- WHAT IS NEEDED -
Only the lines from the top of the data through the line containing "(** The outcomes of one effect. *)" should be duplicated, exactly as they appear.
[DATASET ENTRIES — start]
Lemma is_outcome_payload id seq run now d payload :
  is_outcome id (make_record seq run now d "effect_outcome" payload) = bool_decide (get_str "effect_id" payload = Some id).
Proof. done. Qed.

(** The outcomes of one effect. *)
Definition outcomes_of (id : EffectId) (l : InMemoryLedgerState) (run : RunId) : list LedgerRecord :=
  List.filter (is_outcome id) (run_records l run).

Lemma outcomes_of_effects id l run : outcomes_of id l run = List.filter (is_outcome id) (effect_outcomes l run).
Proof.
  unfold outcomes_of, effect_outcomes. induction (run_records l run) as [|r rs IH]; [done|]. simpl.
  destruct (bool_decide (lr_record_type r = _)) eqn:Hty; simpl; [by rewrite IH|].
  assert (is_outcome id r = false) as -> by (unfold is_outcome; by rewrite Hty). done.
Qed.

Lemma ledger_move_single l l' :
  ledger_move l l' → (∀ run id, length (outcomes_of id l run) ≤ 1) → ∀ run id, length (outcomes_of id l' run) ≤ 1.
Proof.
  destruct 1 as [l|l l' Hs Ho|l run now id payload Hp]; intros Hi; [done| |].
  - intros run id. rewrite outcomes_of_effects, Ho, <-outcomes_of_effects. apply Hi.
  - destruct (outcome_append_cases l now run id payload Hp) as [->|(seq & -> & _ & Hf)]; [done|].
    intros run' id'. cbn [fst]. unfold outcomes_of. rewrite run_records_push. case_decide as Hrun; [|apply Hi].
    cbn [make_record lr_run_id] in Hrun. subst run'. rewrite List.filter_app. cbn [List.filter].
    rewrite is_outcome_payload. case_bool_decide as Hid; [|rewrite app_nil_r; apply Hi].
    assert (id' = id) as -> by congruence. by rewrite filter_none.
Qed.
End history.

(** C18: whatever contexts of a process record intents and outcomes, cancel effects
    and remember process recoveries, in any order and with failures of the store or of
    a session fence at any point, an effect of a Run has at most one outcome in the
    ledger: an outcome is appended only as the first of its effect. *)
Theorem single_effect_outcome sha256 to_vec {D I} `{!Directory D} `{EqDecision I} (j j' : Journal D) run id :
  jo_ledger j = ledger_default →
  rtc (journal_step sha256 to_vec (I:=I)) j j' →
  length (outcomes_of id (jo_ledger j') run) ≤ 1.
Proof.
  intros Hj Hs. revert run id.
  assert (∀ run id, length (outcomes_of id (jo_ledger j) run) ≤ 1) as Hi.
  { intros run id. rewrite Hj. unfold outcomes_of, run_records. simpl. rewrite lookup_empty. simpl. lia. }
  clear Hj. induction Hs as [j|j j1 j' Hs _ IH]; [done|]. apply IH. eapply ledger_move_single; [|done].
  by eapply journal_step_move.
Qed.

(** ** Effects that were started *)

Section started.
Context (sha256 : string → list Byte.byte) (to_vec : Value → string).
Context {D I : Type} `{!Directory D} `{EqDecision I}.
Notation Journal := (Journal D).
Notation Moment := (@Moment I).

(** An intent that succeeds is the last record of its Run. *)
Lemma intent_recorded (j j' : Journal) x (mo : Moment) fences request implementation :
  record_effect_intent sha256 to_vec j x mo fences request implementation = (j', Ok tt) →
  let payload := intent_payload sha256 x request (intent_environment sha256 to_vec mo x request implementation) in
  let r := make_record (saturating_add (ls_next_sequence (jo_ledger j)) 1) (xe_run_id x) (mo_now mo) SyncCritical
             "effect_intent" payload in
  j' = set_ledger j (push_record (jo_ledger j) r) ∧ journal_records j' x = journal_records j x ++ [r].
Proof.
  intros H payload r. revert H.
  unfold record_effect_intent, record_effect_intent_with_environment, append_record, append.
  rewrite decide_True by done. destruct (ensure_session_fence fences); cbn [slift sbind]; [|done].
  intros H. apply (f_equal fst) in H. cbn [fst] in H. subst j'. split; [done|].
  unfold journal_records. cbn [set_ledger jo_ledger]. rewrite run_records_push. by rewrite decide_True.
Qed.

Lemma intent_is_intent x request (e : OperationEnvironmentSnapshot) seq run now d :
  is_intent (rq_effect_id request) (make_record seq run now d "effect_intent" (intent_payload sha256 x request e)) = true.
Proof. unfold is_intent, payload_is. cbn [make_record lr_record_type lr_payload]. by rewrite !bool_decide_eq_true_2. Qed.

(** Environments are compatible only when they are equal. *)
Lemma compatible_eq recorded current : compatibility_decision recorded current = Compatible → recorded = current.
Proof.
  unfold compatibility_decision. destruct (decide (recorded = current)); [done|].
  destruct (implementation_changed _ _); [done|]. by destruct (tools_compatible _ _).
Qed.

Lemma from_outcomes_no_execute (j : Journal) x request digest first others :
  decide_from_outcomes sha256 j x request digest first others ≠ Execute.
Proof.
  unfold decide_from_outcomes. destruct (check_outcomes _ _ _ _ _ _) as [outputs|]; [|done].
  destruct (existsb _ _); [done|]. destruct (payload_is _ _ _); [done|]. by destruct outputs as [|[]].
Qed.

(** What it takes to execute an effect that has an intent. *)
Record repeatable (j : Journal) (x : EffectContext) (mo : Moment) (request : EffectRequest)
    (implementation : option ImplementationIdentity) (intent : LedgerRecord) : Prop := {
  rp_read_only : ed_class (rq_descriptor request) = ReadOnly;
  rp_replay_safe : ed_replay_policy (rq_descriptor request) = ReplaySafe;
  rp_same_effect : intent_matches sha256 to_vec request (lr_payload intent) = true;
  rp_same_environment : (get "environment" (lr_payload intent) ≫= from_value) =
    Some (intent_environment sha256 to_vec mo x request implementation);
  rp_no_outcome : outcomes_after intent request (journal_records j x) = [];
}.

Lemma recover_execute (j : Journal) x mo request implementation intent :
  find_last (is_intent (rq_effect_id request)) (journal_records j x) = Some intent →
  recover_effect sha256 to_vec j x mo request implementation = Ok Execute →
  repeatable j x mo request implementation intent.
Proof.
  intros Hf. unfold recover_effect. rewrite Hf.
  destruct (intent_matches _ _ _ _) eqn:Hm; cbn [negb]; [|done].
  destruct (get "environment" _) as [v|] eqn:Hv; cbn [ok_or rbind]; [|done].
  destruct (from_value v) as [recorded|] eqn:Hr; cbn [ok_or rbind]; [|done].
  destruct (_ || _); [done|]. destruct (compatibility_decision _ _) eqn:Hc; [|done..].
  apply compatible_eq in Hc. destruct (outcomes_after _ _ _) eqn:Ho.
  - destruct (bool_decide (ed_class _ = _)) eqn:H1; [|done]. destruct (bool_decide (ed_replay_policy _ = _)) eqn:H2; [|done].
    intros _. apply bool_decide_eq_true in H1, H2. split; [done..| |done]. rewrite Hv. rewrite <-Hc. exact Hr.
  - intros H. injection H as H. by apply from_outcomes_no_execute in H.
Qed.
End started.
[DATASET ENTRIES — finish]
- WRITTEN ANSWER -
Lemma is_outcome_payload id seq run now d payload :
  is_outcome id (make_record seq run now d "effect_outcome" payload) = bool_decide (get_str "effect_id" payload = Some id).
Proof. done. Qed.

(** The outcomes of one effect. *)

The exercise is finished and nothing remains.